(Beginning of Task input)

(** One listener call: it ends without throwing, calls the browser for
    storage reads only, and takes a step of the allowed kind. *)
Lemma dispatch_step URL_hostname getMessage e fails ev s :
  bg_outcome (dispatch URL_hostname getMessage e fails ev) s = Done tt
  /\ Forall (fun call => call = StorageGet STORAGE_KEY)
            (bg_events (dispatch URL_hostname getMessage e fails ev) s)
  /\ listener_step s
       (bg_state_after (dispatch URL_hostname getMessage e fails ev) s).
Proof.
  unfold bg_outcome, bg_events.
  destruct ev as [|changes areaName|tabId status tab|flag tab|flag tabs];
    cbn [dispatch].
  - unfold onInstalled. destruct (setup_step e getMessage s) as [E Hs].
    split; [now rewrite E|]. split; [rewrite E; now repeat constructor|].
    exact Hs.
  - unfold onStorageChanged.
    destruct (domainConfigListener changes areaName).
    + destruct (setup_step e getMessage s) as [E Hs].
      split; [now rewrite E|]. split; [rewrite E; now repeat constructor|].
      exact Hs.
    + split; [reflexivity|]. split; [constructor | apply listener_step_refl].
  - destruct s as [bg w].
    destruct (loaded_view_total e w) as [current Hview].
    destruct (option_eq_dec_string status (Some "complete")) as [Es|Es].
    2:{ unfold bg_state_after.
        rewrite (onTabUpdated_skip _ _ _ _ _ _ _ (or_introl Es)).
        split; [reflexivity|]. split; [constructor|].
        apply listener_step_refl. }
    destruct (tab_url tab) as [url|] eqn:Eu.
    2:{ unfold bg_state_after.
        rewrite (onTabUpdated_skip _ _ _ _ _ _ _
                   (or_intror (or_introl Eu))).
        split; [reflexivity|]. split; [constructor|].
        apply listener_step_refl. }
    destruct url as [|c rest].
    { unfold bg_state_after.
      rewrite (onTabUpdated_skip _ _ _ _ _ _ _ (or_intror (or_intror Eu))).
      split; [reflexivity|]. split; [constructor|].
      apply listener_step_refl. }
    subst status.
    destruct (onTabUpdated_run e URL_hostname fails tabId tab (String c rest)
                bg w current Hview Eu eq_refl) as (b & _ & E).
    unfold bg_state_after. rewrite E.
    split; [reflexivity|]. split; [now repeat constructor|].
    split; [reflexivity|]. split; [now left|]. cbn [fst executedScripts].
    destruct (b && negb (fails (mkInjection ["bundles/content.js"] tabId
                                            None)));
      [right; eexists; split; [|reflexivity]; reflexivity | now left].
  - destruct s as [bg w]. unfold bg_state_after, onMenuClicked.
    destruct tab as [[[id|] url]|];
      try (split; [reflexivity|]; split; [constructor|];
           apply listener_step_refl).
    unfold bg_catch.
    destruct (executeScriptByFlag_cases fails flag id bg w)
      as (r & scripts' & -> & Hs).
    destruct r as [[]|x];
      (split; [reflexivity|]; split; [constructor|];
       split; [reflexivity|]; split; [now left | exact Hs]).
  - destruct s as [bg w]. unfold bg_state_after, bg_bind, onMessage.
    destruct tabs as [|[[id|] url] others];
      try (split; [reflexivity|]; split; [constructor|];
           apply listener_step_refl).
    cbn [tab_id].
    destruct (List.length (mkTab (Some id) url :: others) =? 1)%nat;
      [|split; [reflexivity|]; split; [constructor|];
        apply listener_step_refl].
    destruct (executeScriptByFlag_cases fails flag id bg w)
      as (r & scripts' & -> & Hs).
    destruct r as [[]|x];
      (split; [reflexivity|]; split; [constructor|];
       split; [reflexivity|]; split; [now left | exact Hs]).
Qed.

(** X23. Whatever events reach the background page, in whatever order and
    under whatever answers of the browser, every listener call ends
    without throwing and calls the storage for reads only; the world
    (stored config, granted origins, default object) is never changed;
    the only scripts ever run are the four bundled ones (the content
    script in the default world, the three conversion scripts in MAIN);
    and the menu is either the one found at the start or the three
    items of setupContextMenus. *)
Theorem background_never_strays :
  forall URL_hostname getMessage script bg w,
    let s' := run_background URL_hostname getMessage script (bg, w) in
    (forall e fails ev s,
       bg_outcome (dispatch URL_hostname getMessage e fails ev) s = Done tt
       /\ Forall (fun call => call = StorageGet STORAGE_KEY)
                 (bg_events (dispatch URL_hostname getMessage e fails ev) s))
    /\ snd s' = w
    /\ (exists added,
          executedScripts (fst s') = executedScripts bg ++ added
          /\ Forall (fun inj => bundled_injection inj = true) added)
    /\ (contextMenus (fst s') = contextMenus bg
        \/ map item_id (contextMenus (fst s')) =
             [ "download_docx_as_markdown"; "copy_docx_as_markdown";
               "view_docx_as_markdown" ]).
Proof.
  intros URL_hostname getMessage script bg w. cbv zeta.
  split.
  { intros e fails ev s.
    destruct (dispatch_step URL_hostname getMessage e fails ev s)
      as (H1 & H2 & _). now split. }
  assert (G : forall s0,
    snd (run_background URL_hostname getMessage script s0) = snd s0
    /\ (exists added,
          executedScripts
            (fst (run_background URL_hostname getMessage script s0))
          = executedScripts (fst s0) ++ added
          /\ Forall (fun inj => bundled_injection inj = true) added)
    /\ (contextMenus (fst (run_background URL_hostname getMessage script s0))
        = contextMenus (fst s0)
        \/ map item_id
             (contextMenus
                (fst (run_background URL_hostname getMessage script s0)))
           = map MenuItemId_value all_MenuItemIds)).
  { induction script as [|[[e fails] ev] rest IH]; intros s0.
    - cbn. split; [reflexivity|]. split; [|now left].
      exists []. split; [now rewrite app_nil_r | constructor].
    - cbn [run_background].
      destruct (dispatch_step URL_hostname getMessage e fails ev s0)
        as (_ & _ & Hw & Hm & Hs).
      destruct (IH (bg_state_after
                      (dispatch URL_hostname getMessage e fails ev) s0))
        as (IH1 & (added & IH2 & IH3) & IH4).
      split; [now rewrite IH1|]. split.
      + destruct Hs as [Hs|(inj & Hb & Hs)]; rewrite IH2, Hs.
        * exists added. now split.
        * exists (inj :: added). split; [now rewrite <- app_assoc|].
          now constructor.
      + destruct IH4 as [IH4|IH4]; [|now right].
        rewrite IH4. exact Hm. }
  destruct (G (bg, w)) as (G1 & G2 & G3). split; [exact G1|].
  split; [exact G2 | exact G3].
Qed.



(** X25. A message runs a script only when the query for the active tab of
    the current window answers exactly one tab and that tab has an id;
    then it does what a click in that tab does, and sendResponse is
    called unless the injection was rejected.  With no tab, several
    tabs, or a tab without id nothing is run and sendResponse is called. *)
Theorem onMessage_single_active_tab :
  forall fails flag activeTabs bg w,
    (forall id url,
       activeTabs = [mkTab (Some id) url] ->
       exists r,
         bg_outcome (executeScriptByFlag fails flag id) (bg, w) = r
         /\ onMessage fails flag activeTabs (bg, w) =
              (Done (match r with Done _ => true | Raised _ => false end),
               bg_state_after (executeScriptByFlag fails flag id) (bg, w),
               []))
    /\ ((forall id url, activeTabs <> [mkTab (Some id) url]) ->
        onMessage fails flag activeTabs (bg, w) = (Done true, (bg, w), [])).
Proof.
  intros fails flag activeTabs bg w. split.
  - intros id url ->. eexists. split; [reflexivity|].
    unfold onMessage, bg_outcome, bg_state_after. cbn [tab_id List.length].
    replace (1 =? 1)%nat with true by reflexivity.
    destruct (executeScriptByFlag_cases fails flag id bg w)
      as (r & scripts' & -> & _).
    destruct r; reflexivity.
  - intros H. unfold onMessage.
    destruct activeTabs as [|[[id|] url] others]; try reflexivity.
    cbn [tab_id].
    destruct others as [|t2 others]; [now elim (H id url)|].
    reflexivity.
Qed.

(End of Task input)

Exercise requirements:
Your task is to transcribe, with no changes, only the lines of the listing above that lie between the line holding "[IH4|IH4]; [|now right]." and the line holding "then it does", inclusive.

Your solution:
      + destruct IH4 as [IH4|IH4]; [|now right].
        rewrite IH4. exact Hm. }
  destruct (G (bg, w)) as (G1 & G2 & G3). split; [exact G1|].
  split; [exact G2 | exact G3].
Qed.



(** X25. A message runs a script only when the query for the active tab of
    the current window answers exactly one tab and that tab has an id;
    then it does what a click in that tab does, and sendResponse is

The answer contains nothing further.